Materie prime: le nostre ipotesi si stanno realizzando, ma la chiave sarà l’economia reale

I prezzi delle materie prime continuano a dimostrare un certo vigore spinti per ora, a nostro avviso, più dai tipici fattori positivi per i mercati degli ultimi anni (tassi bassi, abbondante liquidità, dollaro debole) che da prospettive di una solida e duratura ripresa dell’economia che appaiono ancora, per il momento, piuttosto incerte. Tra breve, tuttavia, i mercati richiederanno prove tangibili di sostenibilità del movimento rialzista in corso anche dall’economia reale e, in caso di forti dubbi in merito al futuro, essi potrebbero reagire negativamente. Al di là dei tipici fattori rialzisti sopra citati, regolarmente ricorrenti nell’ultimo decennio, sul versante dell’economia reale e dei prezzi delle commodities sarà soprattutto la situazione cinese a sancire la solidità dei movimenti del mercato.

Da questo punto di vista si sta chiaramente realizzando l’ipotesi che formulammo lo scorso 16 luglio secondo la quale:

Stretta tra il rallentamento economico in Occidente, la crisi dell’euro ed il gravissimo problema dell’inflazione nel Paese, la Cina potrebbe infatti trovarsi nella circostanza di dover scegliere il male minore e finire per dichiarare vinta la lotta al rialzo dei prezzi, annunciando la fine delle manovre restrittive di politica monetaria, già entro il trimestre in corso. La conseguenza più probabile sarebbe un forte rialzo di borsa che finirebbe per attirare di nuovo tutti i capitali che negli ultimi anni erano stati dirottati sul mercato immobiliare, mantenendo la situazione in equilibrio. Scongiurato quindi il rischio di un ulteriore rallentamento economico cinese e grande euforia e sollievo per tutti i mercati del mondo”.

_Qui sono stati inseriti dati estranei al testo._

(** C4. Leaving the camera view through the tab bar (or the header's
    Reset) goes through [reset], which lowers [cameraActive] and stops no
    track: after Open Camera, a granted stream with track 7 and a click
    on the Workout tab, the camera view is gone, the video element is
    unmounted, and track 7 is still live.  Left through Cancel, which
    calls [stopCamera], the same session ends with the track stopped; and
    a stream that arrives after Cancel is attached to nothing and stays
    live. *)
Theorem tab_switch_leaves_track_live :
  session ∅ day1 walk_away = Some walked_away
  /\ reachable walked_away
  /\ cameraActive (ui walked_away) = false
  /\ video (env walked_away) = None
  /\ 7%nat ∈ liveTracks (env walked_away)
  /\ (7%nat ∉ liveTracks (env cancelled))
  /\ (video (env late_stream) = None /\ 7%nat ∈ liveTracks (env late_stream)).
Proof.
  split; [vm_compute; reflexivity|].
  split; [|split; [|split; [|split; [|split; [|split]]]]].
  - apply (session_reachable ∅ day1 walk_away
             (default blank (mount ∅ day1)) walked_away).
    + vm_compute; reflexivity.
    + vm_compute; repeat split.
    + unfold walked_away; reflexivity.
  - vm_compute; reflexivity.
  - vm_compute; reflexivity.
  - vm_compute. set_solver.
  - vm_compute. set_solver.
  - vm_compute; reflexivity.
  - vm_compute. set_solver.
Qed.




Lemma truthy_parsed (stored : string) (v : jsval) :
  JSON_parse stored = Some v -> truthy_string stored = true.
Proof. destruct stored; [discriminate | reflexivity]. Qed.
(** * A block-paged heap file and its B+ tree index

    Shallow embedding of the storage layer ([Block], [Database]) and of the
    index layer ([BPTreeNode], [BPTree]) of the SC3020 database engine, with
    the properties of its specification stated against the embedded code.

    Conventions of the embedding.
    - A C++ [int] is a [Z]; where the source computes on values it does not
      control (pointer encoding, the capacity check) the 32-bit wrap-around is
      written out with [wrap32]; [size_t] arithmetic is taken modulo 2^64.
    - A [float] key is a [Z]: every finite float32 is an integer multiple of
      2^-149, so the key [k] stands for the float [k * 2^-149], and [<], [<=],
      [==] on the floats are the ones on [Z] (both zeros are [0]).  NaN and
      the infinities have no counterpart.
    - A file is the list of its fixed-size pages; a page number is the
      list index.  The stream keeps its two status bits: [is_open] and [good]
      (the sticky error state of [std::fstream]).
    - Whatever C++ leaves undefined for arrays is a [Fault]: an access outside
      an array is [OutOfBounds], a loop that never ends is [Diverges]. *)

From Stdlib Require Import ZArith Lia Bool List.
From stdpp Require Import base tactics option list gmap sorting.

Local Open Scope Z_scope.

(** ** Results, faults and the state monad of the two classes *)

Inductive fault : Type :=
| OutOfBounds (array : nat) (index : Z)
| Diverges.

Inductive result (A : Type) : Type :=
| Ok (a : A)
| Fault (f : fault).
Arguments Ok {A} a.
Arguments Fault {A} f.

(** Names of the arrays a fault can point at. *)
Definition arr_data : nat := 0%nat.
Definition arr_keys : nat := 1%nat.
Definition arr_children : nat := 2%nat.
Definition arr_vector : nat := 3%nat.

Definition M (S A : Type) : Type := S -> result (A * S).

Definition ret {S A : Type} (a : A) : M S A := fun s => Ok (a, s).

Definition bind {S A B : Type} (m : M S A) (k : A -> M S B) : M S B :=
  fun s => match m s with
           | Ok (a, s') => k a s'
           | Fault f => Fault f
           end.

Definition lift {S A : Type} (r : result A) : M S A :=
  fun s => match r with
           | Ok a => Ok (a, s)
           | Fault f => Fault f
           end.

Anche l’altra condizione di cui parlammo in quella data è ormai diventata realtà, anche se con tempi leggermente diversi dal previsto. Si tratta dell’evoluzione della situazione americana a proposito della quale affermammo:

“ (…) gli operatori stessi potrebbero aver preso ora in più seria considerazione l’ipotesi di nuove misure di stimolo e sostegno finanziario da parte della banca centrale americana, (…) Le conseguenze sarebbero, ovviamente, di un nuovo e forte rialzo per i mercati, con il dollaro in sensibile discesa e tutto ciò secondo l’usuale copione dell’ultimo decennio”. L’articolo completo si trova qui.

Quanto al fattore Cina occorre oggi rilevare che stanno ulteriormente crescendo le attese per nuove mosse a carattere espansivo della politica monetaria che potrebbero concretizzarsi tra il secondo ed il terzo trimestre dell’anno in veri e propri tagli anche dei tassi di interesse (per almeno mezzo punto percentuale).

Stati Uniti e Cina quindi, non a caso due paesi in cui il tardo 2012 vedrà appuntamenti politici di grande importanza (Elezioni USA, Congresso del Partito comunista) sono al centro dello scenario, con una evoluzione delle cose un po’ differente da ciò che diversi commentatori si attendevano fino a non molto tempo fa, ovvero un futuro in cui sarebbe stato determinante il sostegno all’economia internazionale da parte di paesi BRICS e Germania.